• TASK DIRECTIONS
In the entries below, find each line with the string "bool" and copy it.

• DATASET EXTRACT
(** * Further properties of the population table *)

Lemma select_const_false {A} (xs : list A) (bs : list bool) :
  Forall (fun b => b = false) bs -> select bs xs = [].
Proof.
  intros Hbs. revert xs.
  induction Hbs as [|b bs -> _ IH]; intros [|x xs]; simpl; auto.
Qed.

Lemma select_const_true {A} (xs : list A) : forall bs : list bool,
  Forall (fun b => b = true) bs -> length bs = length xs -> select bs xs = xs.
Proof.
  induction xs as [|x xs IH]; intros [|b bs] Hbs Hlen; simplify_eq/=; try done.
  apply Forall_cons in Hbs as [-> Hbs]. f_equal. by apply IH.
Qed.

(** X1: a population is created with [size] rows of sixteen zeros; nobody
    in it is infected and [get_all_healthy] returns the whole table. *)
Theorem fresh_population_is_healthy (size : nat) :
  length (Population.get_person (Population.init size)) = size
  /\ (forall k c, k < size ->
        cell (Population.get_person (Population.init size)) k c
        = Some 0%float)
  /\ Population.get_all_infected (Population.init size) = []
  /\ Population.get_all_healthy (Population.init size)
     = Population.get_person (Population.init size).
Proof.
  unfold Population.get_person, Population.init. cbn [Population.persons].
  split_and!.
  - apply length_replicate.
  - intros k c Hk. unfold cell. rewrite lookup_replicate_2 by done.
    cbn -[vreplicate]. by rewrite vlookup_replicate.
  - unfold Population.get_all_infected. cbn [Population.persons].
    apply select_const_false, Forall_fmap, Forall_forall.
    intros s Hs. unfold column in Hs.
    apply list_elem_of_fmap in Hs as (r & -> & Hr).
    apply elem_of_replicate in Hr as [-> _].
    cbn -[vreplicate]. by rewrite vlookup_replicate.
  - unfold Population.get_all_healthy. cbn [Population.persons].
    apply select_const_true.
    + apply Forall_fmap, Forall_forall. intros s Hs. unfold column in Hs.
      apply list_elem_of_fmap in Hs as (r & -> & Hr).
      apply elem_of_replicate in Hr as [-> _].
      cbn -[vreplicate]. by rewrite vlookup_replicate.
    + by rewrite length_fmap, length_column.
Qed.

(** X2: for the attributes whose setter and getter use the same column
    (x, y and the active flag), setting a sequence of the population's
    length and reading it back returns that sequence. *)
Theorem set_get_round_trips (self : Population.t) (data : list float) :
  length data = length (Population.persons self) ->
  (exists s, Population.set_x_axis data self = Ok s
             /\ Population.get_x_axis s = data)
  /\ (exists s, Population.set_y_axis data self = Ok s
                /\ Population.get_y_axis s = data)
  /\ (exists s, Population.set_active data self = Ok s
                /\ Population.get_currently_active_info s = data).
Proof.
  intros Hlen. split_and!.
  - apply (set_get_round_trip 2%fin data self Hlen).
  - apply (set_get_round_trip 3%fin data self Hlen).
  - apply (set_get_round_trip 7%fin data self Hlen).
Qed.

• COMPLETED EXERCISE
Lemma select_const_false {A} (xs : list A) (bs : list bool) :
Lemma select_const_true {A} (xs : list A) : forall bs : list bool,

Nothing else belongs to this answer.